Assignment - Produce the records below again, word for word, but stop after the line that contains "assert (Hlv1 : levels_ok (push s k j pl)).".

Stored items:
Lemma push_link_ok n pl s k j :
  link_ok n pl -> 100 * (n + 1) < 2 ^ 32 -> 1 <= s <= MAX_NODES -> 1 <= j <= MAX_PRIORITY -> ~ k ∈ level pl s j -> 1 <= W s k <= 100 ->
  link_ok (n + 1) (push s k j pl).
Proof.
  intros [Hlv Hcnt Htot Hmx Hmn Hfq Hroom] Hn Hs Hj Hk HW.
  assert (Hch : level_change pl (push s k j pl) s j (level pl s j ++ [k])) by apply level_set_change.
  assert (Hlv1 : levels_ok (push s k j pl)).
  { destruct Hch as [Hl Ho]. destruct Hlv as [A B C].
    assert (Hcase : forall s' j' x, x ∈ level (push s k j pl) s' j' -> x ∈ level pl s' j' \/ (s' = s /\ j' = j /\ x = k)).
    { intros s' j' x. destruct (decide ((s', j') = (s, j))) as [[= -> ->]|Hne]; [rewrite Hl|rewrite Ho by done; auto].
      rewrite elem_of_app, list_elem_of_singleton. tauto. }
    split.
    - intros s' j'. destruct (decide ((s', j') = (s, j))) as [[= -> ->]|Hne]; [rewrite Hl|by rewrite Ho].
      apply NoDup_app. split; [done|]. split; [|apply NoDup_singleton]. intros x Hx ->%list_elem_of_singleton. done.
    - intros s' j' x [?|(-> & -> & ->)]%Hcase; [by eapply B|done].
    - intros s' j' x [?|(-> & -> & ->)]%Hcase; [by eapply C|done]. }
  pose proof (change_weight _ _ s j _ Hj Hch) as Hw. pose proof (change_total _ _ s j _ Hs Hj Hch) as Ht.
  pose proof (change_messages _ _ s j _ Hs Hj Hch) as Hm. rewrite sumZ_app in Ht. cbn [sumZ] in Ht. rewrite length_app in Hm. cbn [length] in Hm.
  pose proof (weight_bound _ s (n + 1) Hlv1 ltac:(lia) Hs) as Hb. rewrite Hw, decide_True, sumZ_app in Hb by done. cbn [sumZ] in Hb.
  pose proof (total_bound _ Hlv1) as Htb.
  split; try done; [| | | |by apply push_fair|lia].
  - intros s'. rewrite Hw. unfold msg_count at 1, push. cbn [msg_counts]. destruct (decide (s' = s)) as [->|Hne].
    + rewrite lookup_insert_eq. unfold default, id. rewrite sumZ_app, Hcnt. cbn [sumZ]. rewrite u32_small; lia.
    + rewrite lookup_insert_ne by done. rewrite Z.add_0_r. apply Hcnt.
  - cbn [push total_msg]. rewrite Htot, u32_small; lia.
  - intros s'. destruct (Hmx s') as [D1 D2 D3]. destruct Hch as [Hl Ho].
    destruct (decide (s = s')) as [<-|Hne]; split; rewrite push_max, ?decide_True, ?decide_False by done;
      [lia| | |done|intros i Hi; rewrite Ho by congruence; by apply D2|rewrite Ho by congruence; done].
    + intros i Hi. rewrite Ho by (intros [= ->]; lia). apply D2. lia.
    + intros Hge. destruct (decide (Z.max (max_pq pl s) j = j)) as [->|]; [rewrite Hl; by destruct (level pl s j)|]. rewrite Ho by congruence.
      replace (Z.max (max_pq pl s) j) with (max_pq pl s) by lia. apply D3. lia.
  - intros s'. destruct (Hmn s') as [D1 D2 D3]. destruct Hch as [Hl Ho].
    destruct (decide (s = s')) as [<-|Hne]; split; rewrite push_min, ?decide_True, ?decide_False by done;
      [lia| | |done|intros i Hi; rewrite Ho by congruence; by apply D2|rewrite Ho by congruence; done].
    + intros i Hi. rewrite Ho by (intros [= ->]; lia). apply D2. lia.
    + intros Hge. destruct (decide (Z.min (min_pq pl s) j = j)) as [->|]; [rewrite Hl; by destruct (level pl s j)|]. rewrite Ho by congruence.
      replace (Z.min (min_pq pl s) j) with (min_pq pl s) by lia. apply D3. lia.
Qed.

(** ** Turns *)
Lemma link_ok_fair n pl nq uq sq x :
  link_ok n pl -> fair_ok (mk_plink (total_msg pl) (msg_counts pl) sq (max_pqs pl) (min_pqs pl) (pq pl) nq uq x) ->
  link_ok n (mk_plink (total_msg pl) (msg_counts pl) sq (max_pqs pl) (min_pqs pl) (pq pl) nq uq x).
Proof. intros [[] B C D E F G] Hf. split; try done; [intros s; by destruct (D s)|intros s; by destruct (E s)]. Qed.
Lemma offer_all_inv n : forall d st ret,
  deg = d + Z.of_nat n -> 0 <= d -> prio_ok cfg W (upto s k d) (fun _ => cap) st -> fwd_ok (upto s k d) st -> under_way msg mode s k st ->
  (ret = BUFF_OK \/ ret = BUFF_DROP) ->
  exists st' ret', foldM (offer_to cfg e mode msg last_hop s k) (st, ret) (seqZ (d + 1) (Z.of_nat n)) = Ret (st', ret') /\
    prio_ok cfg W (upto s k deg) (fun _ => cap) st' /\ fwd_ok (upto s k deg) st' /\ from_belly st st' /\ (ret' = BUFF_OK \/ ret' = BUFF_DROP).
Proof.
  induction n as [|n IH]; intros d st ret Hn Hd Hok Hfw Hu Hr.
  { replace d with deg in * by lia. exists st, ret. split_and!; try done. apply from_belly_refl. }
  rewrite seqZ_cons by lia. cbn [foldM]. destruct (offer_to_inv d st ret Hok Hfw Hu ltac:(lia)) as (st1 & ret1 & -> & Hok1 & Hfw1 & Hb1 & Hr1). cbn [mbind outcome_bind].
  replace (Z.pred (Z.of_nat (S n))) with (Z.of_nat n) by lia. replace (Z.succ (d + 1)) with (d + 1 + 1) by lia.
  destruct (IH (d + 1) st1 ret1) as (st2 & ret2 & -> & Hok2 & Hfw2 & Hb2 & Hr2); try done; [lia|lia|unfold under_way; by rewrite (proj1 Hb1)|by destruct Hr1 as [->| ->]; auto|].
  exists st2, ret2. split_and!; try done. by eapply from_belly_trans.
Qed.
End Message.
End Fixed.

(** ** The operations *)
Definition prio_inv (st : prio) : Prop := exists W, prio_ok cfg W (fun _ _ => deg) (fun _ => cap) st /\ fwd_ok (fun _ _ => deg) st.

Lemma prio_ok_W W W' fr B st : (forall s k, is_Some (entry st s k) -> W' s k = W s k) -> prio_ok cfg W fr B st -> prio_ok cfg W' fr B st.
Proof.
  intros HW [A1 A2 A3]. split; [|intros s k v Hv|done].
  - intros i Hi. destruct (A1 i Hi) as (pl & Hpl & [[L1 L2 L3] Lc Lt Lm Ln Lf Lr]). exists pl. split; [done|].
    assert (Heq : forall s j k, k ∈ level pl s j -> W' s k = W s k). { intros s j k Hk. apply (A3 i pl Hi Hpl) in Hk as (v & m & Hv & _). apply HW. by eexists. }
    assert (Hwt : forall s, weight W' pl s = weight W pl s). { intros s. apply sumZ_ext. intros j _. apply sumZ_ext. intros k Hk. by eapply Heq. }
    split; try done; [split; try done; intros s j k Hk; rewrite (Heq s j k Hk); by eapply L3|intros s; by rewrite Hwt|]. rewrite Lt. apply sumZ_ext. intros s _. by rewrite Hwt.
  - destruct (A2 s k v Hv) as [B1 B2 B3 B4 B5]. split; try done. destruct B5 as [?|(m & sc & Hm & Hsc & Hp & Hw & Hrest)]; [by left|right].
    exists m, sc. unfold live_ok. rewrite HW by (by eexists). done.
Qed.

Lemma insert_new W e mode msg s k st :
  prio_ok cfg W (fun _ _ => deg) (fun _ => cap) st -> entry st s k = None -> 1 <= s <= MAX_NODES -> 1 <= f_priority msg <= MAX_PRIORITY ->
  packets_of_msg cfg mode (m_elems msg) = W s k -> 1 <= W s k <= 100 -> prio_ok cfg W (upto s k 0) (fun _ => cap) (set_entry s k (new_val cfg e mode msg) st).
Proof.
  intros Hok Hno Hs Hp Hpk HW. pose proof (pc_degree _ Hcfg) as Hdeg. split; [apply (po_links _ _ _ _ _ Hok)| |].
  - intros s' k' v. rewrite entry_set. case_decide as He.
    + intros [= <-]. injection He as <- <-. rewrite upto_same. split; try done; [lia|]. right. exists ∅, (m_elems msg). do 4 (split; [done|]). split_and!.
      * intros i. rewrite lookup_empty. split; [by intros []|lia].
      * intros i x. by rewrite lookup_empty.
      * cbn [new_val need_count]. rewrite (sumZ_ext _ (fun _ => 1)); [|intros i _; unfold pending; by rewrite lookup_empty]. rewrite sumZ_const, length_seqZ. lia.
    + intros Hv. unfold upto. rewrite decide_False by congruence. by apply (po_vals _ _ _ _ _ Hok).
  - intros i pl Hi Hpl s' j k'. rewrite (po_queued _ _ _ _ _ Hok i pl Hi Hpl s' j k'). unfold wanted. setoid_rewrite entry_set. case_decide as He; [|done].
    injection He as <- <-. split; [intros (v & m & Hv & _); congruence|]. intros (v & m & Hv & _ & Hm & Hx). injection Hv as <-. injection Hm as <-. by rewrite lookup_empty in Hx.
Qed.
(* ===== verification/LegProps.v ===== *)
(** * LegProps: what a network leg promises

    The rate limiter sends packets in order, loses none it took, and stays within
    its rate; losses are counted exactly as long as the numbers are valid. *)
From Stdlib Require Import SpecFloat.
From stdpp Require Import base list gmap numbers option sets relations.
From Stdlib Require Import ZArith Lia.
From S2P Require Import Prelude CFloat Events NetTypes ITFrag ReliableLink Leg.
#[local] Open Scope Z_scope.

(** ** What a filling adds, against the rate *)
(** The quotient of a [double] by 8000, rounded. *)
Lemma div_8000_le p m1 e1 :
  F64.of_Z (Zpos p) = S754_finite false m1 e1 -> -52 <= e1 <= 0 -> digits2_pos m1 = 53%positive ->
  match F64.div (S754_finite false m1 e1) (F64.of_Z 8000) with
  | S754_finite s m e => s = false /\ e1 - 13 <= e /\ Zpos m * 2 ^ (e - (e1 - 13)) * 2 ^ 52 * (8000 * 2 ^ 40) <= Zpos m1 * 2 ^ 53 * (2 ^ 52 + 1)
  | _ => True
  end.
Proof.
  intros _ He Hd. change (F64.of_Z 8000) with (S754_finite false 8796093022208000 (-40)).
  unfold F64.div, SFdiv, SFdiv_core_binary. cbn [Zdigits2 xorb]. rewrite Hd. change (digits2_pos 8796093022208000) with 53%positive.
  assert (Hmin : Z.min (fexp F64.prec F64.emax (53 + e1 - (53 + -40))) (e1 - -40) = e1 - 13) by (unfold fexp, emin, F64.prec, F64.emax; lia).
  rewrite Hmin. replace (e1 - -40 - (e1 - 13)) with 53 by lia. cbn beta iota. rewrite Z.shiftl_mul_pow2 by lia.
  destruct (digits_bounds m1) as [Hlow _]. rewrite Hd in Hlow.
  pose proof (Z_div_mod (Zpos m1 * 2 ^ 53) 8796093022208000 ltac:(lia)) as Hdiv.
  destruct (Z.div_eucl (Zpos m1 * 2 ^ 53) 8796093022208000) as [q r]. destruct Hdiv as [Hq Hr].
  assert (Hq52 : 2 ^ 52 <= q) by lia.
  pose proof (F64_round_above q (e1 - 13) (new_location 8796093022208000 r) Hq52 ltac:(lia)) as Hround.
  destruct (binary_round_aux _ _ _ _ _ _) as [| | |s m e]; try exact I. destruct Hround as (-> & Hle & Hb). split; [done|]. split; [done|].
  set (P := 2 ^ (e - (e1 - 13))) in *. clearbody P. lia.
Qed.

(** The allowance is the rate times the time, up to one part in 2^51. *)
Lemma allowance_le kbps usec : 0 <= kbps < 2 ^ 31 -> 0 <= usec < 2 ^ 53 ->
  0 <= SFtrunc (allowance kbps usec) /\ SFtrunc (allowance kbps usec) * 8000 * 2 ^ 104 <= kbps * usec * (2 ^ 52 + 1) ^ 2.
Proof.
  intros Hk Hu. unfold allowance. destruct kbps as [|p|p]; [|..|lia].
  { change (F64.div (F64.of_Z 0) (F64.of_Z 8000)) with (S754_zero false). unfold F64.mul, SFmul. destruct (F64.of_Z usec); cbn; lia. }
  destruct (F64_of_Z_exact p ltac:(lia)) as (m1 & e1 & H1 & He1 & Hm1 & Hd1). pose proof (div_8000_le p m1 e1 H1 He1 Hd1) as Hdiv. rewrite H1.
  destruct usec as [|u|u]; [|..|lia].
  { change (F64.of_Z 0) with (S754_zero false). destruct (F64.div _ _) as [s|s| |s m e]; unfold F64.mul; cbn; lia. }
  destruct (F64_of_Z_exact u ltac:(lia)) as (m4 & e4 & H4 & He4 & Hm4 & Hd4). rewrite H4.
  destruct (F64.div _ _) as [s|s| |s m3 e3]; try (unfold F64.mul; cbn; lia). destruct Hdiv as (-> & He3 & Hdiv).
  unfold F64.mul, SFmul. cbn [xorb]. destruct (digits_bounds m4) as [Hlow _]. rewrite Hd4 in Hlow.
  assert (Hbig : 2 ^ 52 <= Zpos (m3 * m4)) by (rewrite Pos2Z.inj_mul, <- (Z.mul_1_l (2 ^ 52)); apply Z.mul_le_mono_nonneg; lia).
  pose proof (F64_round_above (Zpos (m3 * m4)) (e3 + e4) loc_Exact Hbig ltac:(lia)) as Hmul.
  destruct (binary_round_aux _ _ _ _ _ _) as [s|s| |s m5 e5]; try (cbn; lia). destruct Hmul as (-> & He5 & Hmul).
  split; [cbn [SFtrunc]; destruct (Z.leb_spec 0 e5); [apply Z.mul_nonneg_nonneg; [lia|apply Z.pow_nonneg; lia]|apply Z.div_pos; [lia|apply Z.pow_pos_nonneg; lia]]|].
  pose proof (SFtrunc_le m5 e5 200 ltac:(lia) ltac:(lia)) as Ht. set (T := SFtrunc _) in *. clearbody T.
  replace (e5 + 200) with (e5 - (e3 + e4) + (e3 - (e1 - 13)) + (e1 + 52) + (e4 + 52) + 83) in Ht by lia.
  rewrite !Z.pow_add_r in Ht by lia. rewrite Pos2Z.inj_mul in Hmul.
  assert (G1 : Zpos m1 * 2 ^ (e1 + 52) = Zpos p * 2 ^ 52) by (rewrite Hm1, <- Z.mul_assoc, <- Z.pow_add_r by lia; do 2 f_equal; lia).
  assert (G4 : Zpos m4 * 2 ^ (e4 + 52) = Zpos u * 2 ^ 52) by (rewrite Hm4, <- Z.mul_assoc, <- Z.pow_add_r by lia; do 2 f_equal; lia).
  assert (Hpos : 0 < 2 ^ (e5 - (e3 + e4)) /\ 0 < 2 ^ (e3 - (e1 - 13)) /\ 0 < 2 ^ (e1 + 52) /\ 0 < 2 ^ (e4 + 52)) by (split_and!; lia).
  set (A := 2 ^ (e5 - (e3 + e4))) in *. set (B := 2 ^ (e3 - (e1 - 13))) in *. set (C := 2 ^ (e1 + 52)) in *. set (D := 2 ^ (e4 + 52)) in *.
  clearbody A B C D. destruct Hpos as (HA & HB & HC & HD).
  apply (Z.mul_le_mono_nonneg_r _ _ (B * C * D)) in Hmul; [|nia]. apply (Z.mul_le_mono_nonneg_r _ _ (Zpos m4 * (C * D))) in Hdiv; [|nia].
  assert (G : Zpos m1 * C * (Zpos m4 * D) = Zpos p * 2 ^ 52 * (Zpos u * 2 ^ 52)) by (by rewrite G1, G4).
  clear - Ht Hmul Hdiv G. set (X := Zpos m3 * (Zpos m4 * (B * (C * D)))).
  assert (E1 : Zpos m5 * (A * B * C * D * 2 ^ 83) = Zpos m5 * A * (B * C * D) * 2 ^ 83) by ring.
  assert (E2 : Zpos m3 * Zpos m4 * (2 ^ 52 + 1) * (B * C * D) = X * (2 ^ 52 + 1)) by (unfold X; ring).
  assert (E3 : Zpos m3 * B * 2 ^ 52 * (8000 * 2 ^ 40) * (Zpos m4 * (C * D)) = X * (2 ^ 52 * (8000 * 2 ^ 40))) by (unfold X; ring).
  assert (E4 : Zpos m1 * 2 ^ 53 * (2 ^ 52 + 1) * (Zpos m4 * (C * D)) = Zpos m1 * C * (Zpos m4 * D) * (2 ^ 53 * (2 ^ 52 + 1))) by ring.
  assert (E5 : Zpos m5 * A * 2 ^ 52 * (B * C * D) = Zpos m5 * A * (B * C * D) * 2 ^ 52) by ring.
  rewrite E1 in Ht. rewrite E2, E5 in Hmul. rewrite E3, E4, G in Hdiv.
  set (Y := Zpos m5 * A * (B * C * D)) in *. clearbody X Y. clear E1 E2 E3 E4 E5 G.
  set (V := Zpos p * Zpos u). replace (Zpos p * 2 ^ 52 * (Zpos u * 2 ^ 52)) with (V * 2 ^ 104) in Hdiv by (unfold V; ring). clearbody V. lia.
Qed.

Solved problem -
Lemma push_link_ok n pl s k j :
  link_ok n pl -> 100 * (n + 1) < 2 ^ 32 -> 1 <= s <= MAX_NODES -> 1 <= j <= MAX_PRIORITY -> ~ k ∈ level pl s j -> 1 <= W s k <= 100 ->
  link_ok (n + 1) (push s k j pl).
Proof.
  intros [Hlv Hcnt Htot Hmx Hmn Hfq Hroom] Hn Hs Hj Hk HW.
  assert (Hch : level_change pl (push s k j pl) s j (level pl s j ++ [k])) by apply level_set_change.
  assert (Hlv1 : levels_ok (push s k j pl)).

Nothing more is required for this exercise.